Fluency, again, is rate and accuracy in reading. Neither is useful without the other. When fluency is tested, the score is reported as correct words per minute.
The final two components of reading instruction are vocabulary and comprehension.
Vocabulary is the words people must know to communicate effectively.
Comprehension is the ability to understand and gain meaning from what has been read.
Phonemic awareness and phonics training precede fluency in instructional sequence and so they must be taught before and then accompany fluency training.
Remember from the section in this manual called The Struggle to Read - A Primer, that Dr. Reid Lyon says that only for a lucky five percent of children is this a journey without effort, but for at least 20 to 30 percent of students, that reading will be one of the most difficult tasks they will encounter in their schooling.
We tend to work with the 20 to 30 percent for whom Dr. Reid says it is the hardest - overwhelmingly difficult. The steps are really the same as for any reader, but it takes longer. Each of the steps to success for our students is elongated. Whereas a classmate may learn a new principle very quickly, we must break down each principle into smaller units and offer different ways of looking at it. Furthermore, our students must practice more. We cannot predict for any student how many times a particular skill must be practiced to be mastered. And we cannot predict, even once a skill is mastered, how long it will take for any particular word to move over to that automatic category.
Sally Shaywitz, M.D., author of Overcoming Dyslexia,
says that "fluency is elusive to the dyslexic child but need
not be. And so it is particularly urgent that the dyslexic child
who has gained some degree of reading accuracy but still reads
slowly and hesitantly receive ongoing fluency training. The goal
is for your dyslexic child to become a fluent reader."
These children are a hard working group and their determination is inspiring.
How Do We Know It's Working?
We measure students' progress weekly and, over time, we can document it. We are careful not to focus on the ups and downs within a larger progression. It tends to take about 20 weeks to see authentic progress. Whether progress looks good in a short burst or not as good, the data at earlier than 20 weeks is not reliable.

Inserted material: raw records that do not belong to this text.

(* ===== verification/Redeemers.v ===== *)
(** * Redeemers

    The redeemers a packet transaction carries and their schema translation into
    Plutus data: ICS-23 proofs ([isc-23/merkle.ts], [schema-fragments.ts]), the
    channel spend redeemer ([channel-redeemer.ts]), the proof-verification
    redeemer ([verify-proof-redeemer.ts]), the HostState redeemer (the
    [host_state_redeemer] case of [lucid.service.ts]), the module callbacks
    ([ibc_module_redeemer.ts]) and the voucher redeemer
    ([mint-voucher-redeemer.ts]).

    An enum variant with a record or a tuple argument becomes a constructor whose
    fields are the record's or the tuple's; a literal becomes a constructor
    without fields. *)

From S2P Require Import Prelude JsMap Hex Datum StateRoot PacketHelpers.

(** ** ICS-23 proofs *)

Record InnerOp := MkInnerOp { io_hash : Z; io_prefix : string; io_suffix : string }.
Record LeafOp := MkLeafOp {
  lo_hash : Z; lo_prehash_key : Z; lo_prehash_value : Z; lo_length : Z; lo_prefix : string
}.
Record ExistenceProof := MkExistenceProof {
  xp_key : string; xp_value : string; xp_leaf : LeafOp; xp_path : list InnerOp
}.
Record NonExistenceProof := MkNonExistenceProof {
  nxp_key : string; nxp_left : ExistenceProof; nxp_right : ExistenceProof
}.
Inductive CommitmentProof_Proof :=
| CommitmentProof_Exist (exist : ExistenceProof)
| CommitmentProof_Nonexist (non_exist : NonExistenceProof)
| CommitmentProof_Batch
| CommitmentProof_Compressed.
(** A commitment proof without any variant becomes [undefined] in the array. *)
Record MerkleProof := MkMerkleProof { proofs : list (option CommitmentProof_Proof) }.
Record MerklePath := MkMerklePath { key_path : list string }.

Definition leaf_op_data (o : LeafOp) : pdata :=
  p_object [PInt (lo_hash o); PInt (lo_prehash_key o); PInt (lo_prehash_value o); PInt (lo_length o);
            PBytes (lo_prefix o)].
Definition inner_op_data (o : InnerOp) : pdata :=
  p_object [PInt (io_hash o); PBytes (io_prefix o); PBytes (io_suffix o)].
Definition existence_data (p : ExistenceProof) : pdata :=
  p_object [PBytes (xp_key p); PBytes (xp_value p); leaf_op_data (xp_leaf p);
            PList (inner_op_data <$> xp_path p)].
Definition non_existence_data (p : NonExistenceProof) : pdata :=
  p_object [PBytes (nxp_key p); existence_data (nxp_left p); existence_data (nxp_right p)].
Definition commitment_proof_data (p : CommitmentProof_Proof) : pdata :=
  match p with
  | CommitmentProof_Exist e => PConstr 0 [existence_data e]
  | CommitmentProof_Nonexist n => PConstr 1 [non_existence_data n]
  | CommitmentProof_Batch => p_enum 2
  | CommitmentProof_Compressed => p_enum 3
  end.
Definition merkle_proof_data (p : MerkleProof) : pdata :=
  p_object [PList ((fun c => match c with Some c => p_object [commitment_proof_data c] | None => PUndefined end) <$> proofs p)].
Definition merkle_path_data (p : MerklePath) : pdata := p_object [PList (PBytes <$> key_path p)].
Definition packet_data (p : Packet) : pdata :=
  p_object [PInt (sequence p); PBytes (source_port p); PBytes (source_channel p); PBytes (destination_port p);
            PBytes (destination_channel p); PBytes (data p); height_data (timeout_height p);
            PInt (timeout_timestamp p)].

(** ** Channel *)

Inductive SpendChannelRedeemer :=
| ChanOpenAck (counterparty_version : string) (proof_try : MerkleProof) (proof_height : Height)
| ChanOpenConfirm (proof_ack : MerkleProof) (proof_height : Height)
| RecvPacket (packet : Packet) (proof_commitment : MerkleProof) (proof_height : Height)
| TimeoutPacket (packet : Packet) (proof_unreceived : MerkleProof) (proof_height : Height) (next_sequence_recv : Z)
| AcknowledgePacket (packet : Packet) (acknowledgement : string) (proof_acked : MerkleProof) (proof_height : Height)
| SendPacket (packet : Packet)
| ChanCloseInit
| ChanCloseConfirm (proof_init : MerkleProof) (proof_height : Height)
| PrunePacketHistory (sequence : Z) (proof_commitment_absence : MerkleProof) (proof_height : Height).

Definition spend_channel_data (r : SpendChannelRedeemer) : pdata :=
  match r with
  | ChanOpenAck v p h => PConstr 0 [PBytes v; merkle_proof_data p; height_data h]
  | ChanOpenConfirm p h => PConstr 1 [merkle_proof_data p; height_data h]
  | RecvPacket k p h => PConstr 2 [packet_data k; merkle_proof_data p; height_data h]
  | TimeoutPacket k p h n => PConstr 3 [packet_data k; merkle_proof_data p; height_data h; PInt n]
  | AcknowledgePacket k a p h => PConstr 4 [packet_data k; PBytes a; merkle_proof_data p; height_data h]
  | SendPacket k => PConstr 5 [packet_data k]
  | ChanCloseInit => p_enum 6
  | ChanCloseConfirm p h => PConstr 7 [merkle_proof_data p; height_data h]
  | PrunePacketHistory n p h => PConstr 8 [PInt n; merkle_proof_data p; height_data h]
  end.

(** ** Proof verification *)

Record VerifyParams := MkVerifyParams {
  vp_cs : ClientState;
  vp_cons_state : ConsensusState;
  vp_height : Height;
  vp_processed_time : Z;
  vp_processed_height : Z;
  vp_delay_time_period : Z;
  vp_delay_block_period : Z;
  vp_proof : MerkleProof;
  vp_path : MerklePath;
}.

Inductive VerifyProofRedeemer :=
| VerifyMembership (params : VerifyParams) (value : string)
| VerifyNonMembership (params : VerifyParams)
| BatchVerifyMembership (params : list (VerifyParams * string))
| VerifyOther.

Definition verify_params_data (v : VerifyParams) : list pdata :=
  [client_state_data (vp_cs v); consensus_state_data (vp_cons_state v); height_data (vp_height v);
   PInt (vp_processed_time v); PInt (vp_processed_height v); PInt (vp_delay_time_period v);
   PInt (vp_delay_block_period v); merkle_proof_data (vp_proof v); merkle_path_data (vp_path v)].

Definition verify_proof_data (r : VerifyProofRedeemer) : pdata :=
  match r with
  | VerifyMembership v value => PConstr 0 (verify_params_data v ++ [PBytes value])
  | VerifyNonMembership v => PConstr 1 (verify_params_data v)
  | BatchVerifyMembership l =>
      PConstr 2 [PList ((fun '(v, value) => p_object (verify_params_data v ++ [PBytes value])) <$> l)]
  | VerifyOther => p_enum 3
  end.

(** ** HostState *)

Inductive HostStateRedeemer :=
| CreateClient (w : CreateClientW)
| CreateConnection (connection_siblings : list string)
| CreateChannel (w : CreateChannelW)
| BindPort (port_id : string) (registration : ModuleRegistration) (port_siblings : list string)
| UpdateClient (w : UpdateClientW)
| UpdateConnection (connection_siblings : list string)
| UpdateChannel (channel_siblings : list string)
| HandlePacket (w : HandlePacketW)
| EnterShutdown (grace_period_end : Z)
| FinalizeShutdown
| Heartbeat.

Definition siblings_data (l : list string) : pdata := PList (PBytes <$> l).

Definition host_state_redeemer_data (r : HostStateRedeemer) : pdata :=
  match r with
  | CreateClient w =>
      PConstr 0 [siblings_data (cc_clientStateSiblings w); siblings_data (cc_consensusStateSiblings w)]
  | CreateConnection s => PConstr 1 [siblings_data s]
  | CreateChannel w =>
      PConstr 2 [siblings_data (cw_channelSiblings w); siblings_data (cw_nextSequenceSendSiblings w);
                 siblings_data (cw_nextSequenceRecvSiblings w); siblings_data (cw_nextSequenceAckSiblings w)]
  | BindPort p r s => PConstr 3 [PBytes p; module_registration_data r; siblings_data s]
  | UpdateClient w =>
      PConstr 4 [siblings_data (uc_clientStateSiblings w); siblings_data (uc_consensusStateSiblings w);
                 PList (siblings_data <$> uc_removedConsensusStateSiblings w)]
  | UpdateConnection s => PConstr 5 [siblings_data s]
  | UpdateChannel s => PConstr 6 [siblings_data s]
  | HandlePacket w =>
      PConstr 7 [siblings_data (hp_channelSiblings w); siblings_data (hp_nextSequenceSendSiblings w);
                 siblings_data (hp_nextSequenceRecvSiblings w); siblings_data (hp_nextSequenceAckSiblings w);
                 siblings_data (hp_packetCommitmentSiblings w); siblings_data (hp_packetReceiptSiblings w);
                 siblings_data (hp_packetAcknowledgementSiblings w)]
  | EnterShutdown g => PConstr 8 [PInt g]
  | FinalizeShutdown => p_enum 9
  | Heartbeat => p_enum 10
  end.

(** ** Modules *)

Record FungibleTokenPacketDatum := MkFungibleTokenPacketDatum {
  ft_denom : string; ft_amount : string; ft_sender : string; ft_receiver : string; ft_memo : string
}.
Definition fungible_data (d : FungibleTokenPacketDatum) : pdata :=
  p_object [PBytes (ft_denom d); PBytes (ft_amount d); PBytes (ft_sender d); PBytes (ft_receiver d);
            PBytes (ft_memo d)].

Definition acknowledgement_data (r : AcknowledgementResponse) : pdata :=
  p_object [match r with
            | AcknowledgementResult result => PConstr 0 [PBytes result]
            | AcknowledgementError err => PConstr 1 [PBytes err]
            end].

Inductive TransferModuleRedeemer :=
| Transfer (channel_id : string) (data : FungibleTokenPacketDatum)
| OtherTransferOp.
Definition transfer_op_data (r : TransferModuleRedeemer) : pdata :=
  match r with Transfer c d => PConstr 0 [PBytes c; fungible_data d] | OtherTransferOp => p_enum 1 end.

Inductive IBCModulePacketData (A : Type) := ModuleDataV1 (d : A) | OtherModuleData.
Arguments ModuleDataV1 {_} _.
Arguments OtherModuleData {_}.
Inductive IBCModuleOperator (B : Type) := ModuleOperatorV1 (op : B) | OtherModuleOperator.
Arguments ModuleOperatorV1 {_} _.
Arguments OtherModuleOperator {_}.

Inductive IBCModuleCallback (A : Type) :=
| OnChanOpenInit (channel_id : string)
| OnChanOpenTry (channel_id : string)
| OnChanOpenAck (channel_id : string)
| OnChanOpenConfirm (channel_id : string)
| OnRecvPacket (channel_id packet_data : string) (acknowledgement : AcknowledgementResponse) (d : IBCModulePacketData A)
| OnTimeoutPacket (channel_id packet_data : string) (d : IBCModulePacketData A)
| OnAcknowledgementPacket (channel_id packet_data : string) (acknowledgement : AcknowledgementResponse)
    (d : IBCModulePacketData A)
| OnChanCloseInit (channel_id : string)
| OnChanCloseConfirm (channel_id : string)
| OnSendPacket (channel_id packet_data packet_commitment : string) (d : IBCModulePacketData A).
Arguments OnChanOpenInit {_} _.
Arguments OnChanOpenTry {_} _.
Arguments OnChanOpenAck {_} _.
Arguments OnChanOpenConfirm {_} _.
Arguments OnRecvPacket {_} _ _ _ _.
Arguments OnTimeoutPacket {_} _ _ _.
Arguments OnAcknowledgementPacket {_} _ _ _ _.
Arguments OnChanCloseInit {_} _.
Arguments OnChanCloseConfirm {_} _.
Arguments OnSendPacket {_} _ _ _ _.

Inductive IBCModuleRedeemer (A B : Type) :=
| Callback (c : IBCModuleCallback A)
| Operator (o : IBCModuleOperator B).
Arguments Callback {_ _} _.
Arguments Operator {_ _} _.

Section module_data.
Context {A B : Type} (fa : A -> pdata) (fb : B -> pdata).

Definition module_packet_data (d : IBCModulePacketData A) : pdata :=
  match d with ModuleDataV1 x => PConstr 0 [fa x] | OtherModuleData => p_enum 1 end.

(** The schema lists the close callbacks before the packet callbacks. *)
Definition module_callback_data (c : IBCModuleCallback A) : pdata :=
  match c with
  | OnChanOpenInit i => PConstr 0 [PBytes i]
  | OnChanOpenTry i => PConstr 1 [PBytes i]
  | OnChanOpenAck i => PConstr 2 [PBytes i]
  | OnChanOpenConfirm i => PConstr 3 [PBytes i]
  | OnChanCloseInit i => PConstr 4 [PBytes i]
  | OnChanCloseConfirm i => PConstr 5 [PBytes i]
  | OnRecvPacket i p a d => PConstr 6 [PBytes i; PBytes p; acknowledgement_data a; module_packet_data d]
  | OnTimeoutPacket i p d => PConstr 7 [PBytes i; PBytes p; module_packet_data d]
  | OnAcknowledgementPacket i p a d => PConstr 8 [PBytes i; PBytes p; acknowledgement_data a; module_packet_data d]
  | OnSendPacket i p k d => PConstr 9 [PBytes i; PBytes p; PBytes k; module_packet_data d]
  end.

Definition module_redeemer_data (r : IBCModuleRedeemer A B) : pdata :=
  match r with
  | Callback c => PConstr 0 [module_callback_data c]
  | Operator o => PConstr 1 [match o with ModuleOperatorV1 x => PConstr 0 [fb x] | OtherModuleOperator => p_enum 1 end]
  end.
End module_data.

Inductive MintVoucherRedeemer :=
| MintVoucher (packet_source_port packet_source_channel packet_dest_port packet_dest_channel : string)
    (d : FungibleTokenPacketDatum)
| BurnVoucher (packet_source_port packet_source_channel : string) (d : FungibleTokenPacketDatum)
| RefundVoucher (packet_source_port packet_source_channel : string) (d : FungibleTokenPacketDatum)
    (acknowledgement : option AcknowledgementResponse).

Definition mint_voucher_data (r : MintVoucherRedeemer) : pdata :=
  match r with
  | MintVoucher sp sc dp dc d => PConstr 0 [PBytes sp; PBytes sc; PBytes dp; PBytes dc; fungible_data d]
  | BurnVoucher sp sc d => PConstr 1 [PBytes sp; PBytes sc; fungible_data d]
  | RefundVoucher sp sc d ack =>
      PConstr 2 [PBytes sp; PBytes sc; fungible_data d;
                 match ack with Some a => PConstr 0 [acknowledgement_data a] | None => PConstr 1 [] end]
  end.

(** ** Encoders.  [lucidService.encode] rewraps every exception; the proof
    redeemer is encoded directly. *)

Section encode.
Context `{L : Lucid}.

Definition encode_type {A} (type : string) (r : result A) : result A :=
  match r with
  | Ok a => Ok a
  | Err e => Err (GrpcInternal ("An unexpected error occurred when trying to encode " +:+ type +:+ ": " +:+
                                error_to_string e))
  end.

Definition encode_host_state (d : HostStateDatum) : result string :=
  encode_type "host_state" (encodeHostStateDatum d).
Definition encode_host_state_redeemer (r : HostStateRedeemer) : result string :=
  encode_type "host_state_redeemer" (Data_to true (host_state_redeemer_data r)).
Definition encode_channel (d : ChannelDatum) : result string := encode_type "channel" (Ok (encodeChannelDatum d)).
Definition encodeSpendChannelRedeemer (r : SpendChannelRedeemer) : result string :=
  Data_to true (spend_channel_data r).
Definition encode_spendChannelRedeemer (r : SpendChannelRedeemer) : result string :=
  encode_type "spendChannelRedeemer" (encodeSpendChannelRedeemer r).
Definition encode_iBCModuleRedeemer (r : IBCModuleRedeemer pdata pdata) : result string :=
  encode_type "iBCModuleRedeemer" (Data_to true (module_redeemer_data id id r)).
Definition encode_transferIBCModuleRedeemer
    (r : IBCModuleRedeemer FungibleTokenPacketDatum TransferModuleRedeemer) : result string :=
  encode_type "transferIBCModuleRedeemer" (Data_to true (module_redeemer_data fungible_data transfer_op_data r)).
Definition encode_mintVoucherRedeemer (r : MintVoucherRedeemer) : result string :=
  encode_type "mintVoucherRedeemer" (Data_to true (mint_voucher_data r)).
Definition encodeVerifyProofRedeemer (r : VerifyProofRedeemer) : result string := Data_to true (verify_proof_data r).

End encode.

In addition to our methods of internal evaluation, we constantly hear stories from parents that indicate success.
Parents tell us all the time that their children are choosing to read for pleasure for the very first time. One parent even thanked me for the 15 minutes of peace she now enjoys at bedtime. Her two children now settle themselves in their rooms before bed...and read.
Another common piece of feedback from parents is that children are doing their homework, accurately, without help, for the first time. Many families have had to assist with homework from the beginning of their child's school career.
We have heard more than once about sixth and seventh grade students selecting a birthday card for someone they care about for the very first time. Taking and passing the written driving exam independently despite being told that it would never ever happen. Fulfilling a dream to pursue acting and feeling confident that they can read the lines by signing up for high school theater. Finally knowing what it feels like to be able to participate in a religious service at the age of sixteen.
One mom recently arrived back home after attending a late night meeting. She was greeted by the beaming face of her 12-year old son. "Mom! I can read the stats on the back of my baseball cards!" We've just heard that he's now reading the sports section. We get calls like this all of the time. It's all music to our ears, as it's why we're here.